### What the exercise asks
Look below for the line that has "whatever [first()] produced: an". Set down the lines from there through the line that has "if r then ret", exactly as written.

### Given entries

(** [log.exception(message)] *)
Definition log_exception (message : string) : M unit :=
  fun w => (Ok tt, {| clock := clock w; ticks := ticks w;
                      entitlements := entitlements w;
                      log := log w ++ [message] |}).

(** ** The entitlement table *)

(** Writing a row: the row with the same primary key is replaced; an object
    that has no row yet is appended. *)
Fixpoint upsert (e : CourseEntitlement) (rows : list CourseEntitlement)
  : list CourseEntitlement :=
  match rows with
  | [] => [e]
  | r :: rows' => if id r =? id e then e :: rows' else r :: upsert e rows'
  end.

Definition with_entitlements (rows : list CourseEntitlement) (w : World) :=
  {| clock := clock w; ticks := ticks w; entitlements := rows; log := log w |}.

(** [self.save()] *)
Definition save (self : CourseEntitlement) : M unit :=
  fun w => (Ok tt, with_entitlements (upsert self (entitlements w)) w).

(** [@transaction.atomic]: when the body raises, the writes it made to the
    table are rolled back and the exception propagates. *)
Definition transaction_atomic {A} (body : M A) : M A :=
  fun w => match body w with
           | (Raise x, w') => (Raise x, with_entitlements (entitlements w) w')
           | r => r
           end.

Section Entitlements.

(** ** Collaborators *)

(** [CourseOverview.get_from_id]: the overview of a course run, or the
    exception met while loading it. *)
Variable CourseOverview_get_from_id : CourseKey -> exn + CourseOverview.

(** [GeneratedCertificate.certificate_for_student]: whether a certificate
    object is returned ([true]) or [None] ([false]). *)
Variable certificate_for_student : User -> CourseKey -> bool.

(** ** CourseEntitlementPolicy *)

Definition get_days_until_expiration (self : CourseEntitlementPolicy)
    (entitlement : CourseEntitlement) : M Z :=
  now_timestamp <- now ;;
  expiry_date <- datetime_add (created entitlement) (expiration_period self) ;;
  let days_until_expiry := days (expiry_date - now_timestamp) in
  match enrollment_course_run entitlement with
  | None => ret days_until_expiry
  | Some run =>
      course_overview <- lift (CourseOverview_get_from_id (course_id run)) ;;
      let days_since_course_start := days (now_timestamp - start course_overview) in
      let days_since_enrollment := days (now_timestamp - enrollment_created run) in
      let days_since_entitlement_created := days (now_timestamp - created entitlement) in
      let days_until_regain_ends :=
        days (regain_period self)
        - min3 days_since_course_start days_since_enrollment
               days_since_entitlement_created in
      if days_until_expiry <? days_until_regain_ends
      then ret days_until_expiry
      else ret days_until_regain_ends
  end.

Definition is_entitlement_regainable (self : CourseEntitlementPolicy)
    (entitlement : CourseEntitlement) : M bool :=
  if truthy (expired_at entitlement) then ret false
  else match enrollment_course_run entitlement with
       | Some run =>
           if certificate_for_student (user entitlement) (course_id run)
           then ret false
           else d <- get_days_until_expiration self entitlement ;;
                ret (d >=? 0)
       | None => ret false
       end.

(** [CourseEntitlement.get_days_since_created] *)
Definition get_days_since_created (self : CourseEntitlement) : M Z :=
  t <- now ;; ret (days (t - created self)).

Definition is_entitlement_refundable (self : CourseEntitlementPolicy)
    (entitlement : CourseEntitlement) : M bool :=
  if truthy (expired_at entitlement) then ret false
  else match order_number entitlement with
       | None => ret false
       | Some _ =>
           d <- get_days_since_created entitlement ;;
           if d >? days (refund_period self) then ret false
           else if truthy (enrollment_course_run entitlement)
                then is_entitlement_regainable self entitlement
                else ret true
       end.

Definition is_entitlement_redeemable (self : CourseEntitlementPolicy)
    (entitlement : CourseEntitlement) : M bool :=
  d <- get_days_since_created entitlement ;;
  ret ((d <? days (expiration_period self))
       && negb (truthy (enrollment_course_run entitlement))
       && negb (truthy (expired_at entitlement))).


(** ** CourseEntitlement *)

(** The [policy] property: [self._policy or CourseEntitlementPolicy()]. *)
Definition policy (self : CourseEntitlement) : CourseEntitlementPolicy :=
  match _policy self with
  | Some p => p
  | None => default_policy
  end.

(** The methods of [CourseEntitlement] that delegate to its policy carry an
    [entitlement_] prefix here, to keep them apart from the policy's own
    methods of the same name. *)
Definition entitlement_get_days_until_expiration (self : CourseEntitlement) : M Z :=
  get_days_until_expiration (policy self) self.

Definition entitlement_is_entitlement_regainable (self : CourseEntitlement) : M bool :=
  is_entitlement_regainable (policy self) self.

Definition entitlement_is_entitlement_refundable (self : CourseEntitlement) : M bool :=
  is_entitlement_refundable (policy self) self.

Definition entitlement_is_entitlement_redeemable (self : CourseEntitlement) : M bool :=
  is_entitlement_redeemable (policy self) self.

(** The condition of [update_expired_at], with the short-circuit order of
    [or] and [and]. *)
Definition expiry_condition (self : CourseEntitlement) : M bool :=
  d <- get_days_until_expiration (policy self) self ;;
  if d <? 0 then ret true
  else if truthy (enrollment_course_run self)
       then r <- entitlement_is_entitlement_regainable self ;; ret (negb r)
       else ret false.

Definition update_expired_at (self : CourseEntitlement) : M CourseEntitlement :=
  if negb (truthy (expired_at self)) then
    c <- expiry_condition self ;;
    if c then
      t <- now ;;
      let self' := with_expired_at (Some t) self in
      save self' ;;; ret self'
    else ret self
  else ret self.

(** [n] successive calls of [update_expired_at] on the same object. *)
Fixpoint update_expired_at_times (n : nat) (self : CourseEntitlement)
  : M CourseEntitlement :=
  match n with
  | O => ret self
  | S n' => self' <- update_expired_at self ;; update_expired_at_times n' self'
  end.

(** The [expired_at_datetime] getter. *)
Definition expired_at_datetime (self : CourseEntitlement)
  : M (option datetime * CourseEntitlement) :=
  self' <- update_expired_at self ;; ret (expired_at self', self').

Definition set_enrollment (self : CourseEntitlement)
    (enrollment : option CourseEnrollment) : M CourseEntitlement :=
  let self' := with_enrollment_course_run enrollment self in
  save self' ;;; ret self'.

(** ** Queries *)

(** A queryset is evaluated against the table as it stands; the methods
    below evaluate theirs where the source first iterates it. *)
Definition objects : M (list CourseEntitlement) :=
  fun w => (Ok (entitlements w), w).

(** [order_by('-created')]: newest first; rows with equal stamps keep the
    order of the table. *)
Fixpoint insert_by_created (e : CourseEntitlement)
    (rows : list CourseEntitlement) : list CourseEntitlement :=
  match rows with
  | [] => [e]
  | r :: rows' =>
      if created r <=? created e then e :: r :: rows'
      else r :: insert_by_created e rows'
  end.

Definition order_by_created_desc (rows : list CourseEntitlement)
  : list CourseEntitlement :=
  fold_right insert_by_created [] rows.

(** [expired_at__isnull=False, enrollment_course_run=None] *)
Definition expired_and_unredeemed (e : CourseEntitlement) : bool :=
  truthy (expired_at e) && negb (truthy (enrollment_course_run e)).

(** [expired_at__isnull=False, enrollment_course_run__isnull=False] *)
Definition expired_and_redeemed (e : CourseEntitlement) : bool :=
  truthy (expired_at e) && truthy (enrollment_course_run e).

Definition get_active_entitlements_for_user (u : User)
  : M (list CourseEntitlement) :=
  rows <- objects ;;
  ret (filter (fun e => negb (expired_and_unredeemed e))
         (filter (fun e => user e =? u) rows)).

Definition get_fulfillable_entitlements (u : User)
  : M (list CourseEntitlement) :=
  rows <- objects ;;
  ret (order_by_created_desc
         (filter (fun e => negb (expired_and_redeemed e))
            (filter (fun e => user e =? u) rows))).

(** [catalog.utils.get_course_uuid_for_course]: the course's UUID, or
    [None] when it cannot be resolved. *)
Variable get_course_uuid_for_course : CourseKey -> option UUID.

(** [entitlements.utils.is_course_run_entitlement_fulfillable], called with
    whatever [first()] produced: an entitlement or [None]. *)
Variable is_course_run_entitlement_fulfillable :
  CourseKey -> option CourseEntitlement -> exn + bool.

Definition NoneType_has_no_attribute (attribute : string) : exn :=
  AttributeError ("'NoneType' object has no attribute '" ++ attribute ++ "'").

Definition get_fulfillable_entitlement_for_user_course_run (u : User)
    (course_run_key : CourseKey) : M (option CourseEntitlement) :=
  fulfillable <- get_fulfillable_entitlements u ;;
  match fulfillable with
  | _ :: _ =>
      match get_course_uuid_for_course course_run_key with
      | Some c =>
          let entitlement :=
            hd_error (filter (fun e => String.eqb (course_uuid e) c) fulfillable) in
          ok <- lift (is_course_run_entitlement_fulfillable course_run_key entitlement) ;;
          if ok then
            match entitlement with
            | Some e =>
                r <- entitlement_is_entitlement_redeemable e ;;
                if r then ret (Some e) else ret None
            | None => raise (NoneType_has_no_attribute "is_entitlement_redeemable")
            end
          else ret None
      | None => ret None
      end
  | [] => ret None
  end.

(** [student.models.CourseEnrollment.enroll] *)
Variable CourseEnrollment_enroll : User -> CourseKey -> string -> M CourseEnrollment.

(** The method returns its boolean together with the entitlement object it
    was handed, as that object stands afterwards.  The [try] encloses the
    call of [enroll] only; [None] stands for the [return False] of the
    handler. *)
Definition enroll_user_and_fulfill_entitlement (entitlement : CourseEntitlement)
    (course_run_key : CourseKey) : M (bool * CourseEntitlement) :=
  transaction_atomic
    (attempt <-
       try_except
         (enrollment <- CourseEnrollment_enroll (user entitlement) course_run_key
                          (mode entitlement) ;;
          ret (Some enrollment))
         is_CourseEnrollmentException
         (fun _ =>
            log_exception ("Login for Course Entitlement " ++ uuid entitlement
                           ++ " failed") ;;;
            ret None) ;;
     match attempt with
     | None => ret (false, entitlement)
     | Some enrollment =>
         entitlement' <- set_enrollment entitlement (Some enrollment) ;;
         ret (true, entitlement')
     end).

Definition check_for_existing_entitlement_and_enroll (u : User)
    (course_run_key : CourseKey) : M bool :=
  entitlement <- get_fulfillable_entitlement_for_user_course_run u course_run_key ;;
  match entitlement with
  | Some e =>
      r <- enroll_user_and_fulfill_entitlement e course_run_key ;;
      ret (fst r)
  | None => ret false
  end.

End Entitlements.

(** ** The remaining methods of CourseEntitlement *)

(** The [expired_at_datetime] setter. *)
Definition set_expired_at_datetime (self : CourseEntitlement)
    (value : option datetime) : CourseEntitlement :=
  with_expired_at value self.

### Your solution
    whatever [first()] produced: an entitlement or [None]. *)
Variable is_course_run_entitlement_fulfillable :
  CourseKey -> option CourseEntitlement -> exn + bool.

Definition NoneType_has_no_attribute (attribute : string) : exn :=
  AttributeError ("'NoneType' object has no attribute '" ++ attribute ++ "'").

Definition get_fulfillable_entitlement_for_user_course_run (u : User)
    (course_run_key : CourseKey) : M (option CourseEntitlement) :=
  fulfillable <- get_fulfillable_entitlements u ;;
  match fulfillable with
  | _ :: _ =>
      match get_course_uuid_for_course course_run_key with
      | Some c =>
          let entitlement :=
            hd_error (filter (fun e => String.eqb (course_uuid e) c) fulfillable) in
          ok <- lift (is_course_run_entitlement_fulfillable course_run_key entitlement) ;;
          if ok then
            match entitlement with
            | Some e =>
                r <- entitlement_is_entitlement_redeemable e ;;
                if r then ret (Some e) else ret None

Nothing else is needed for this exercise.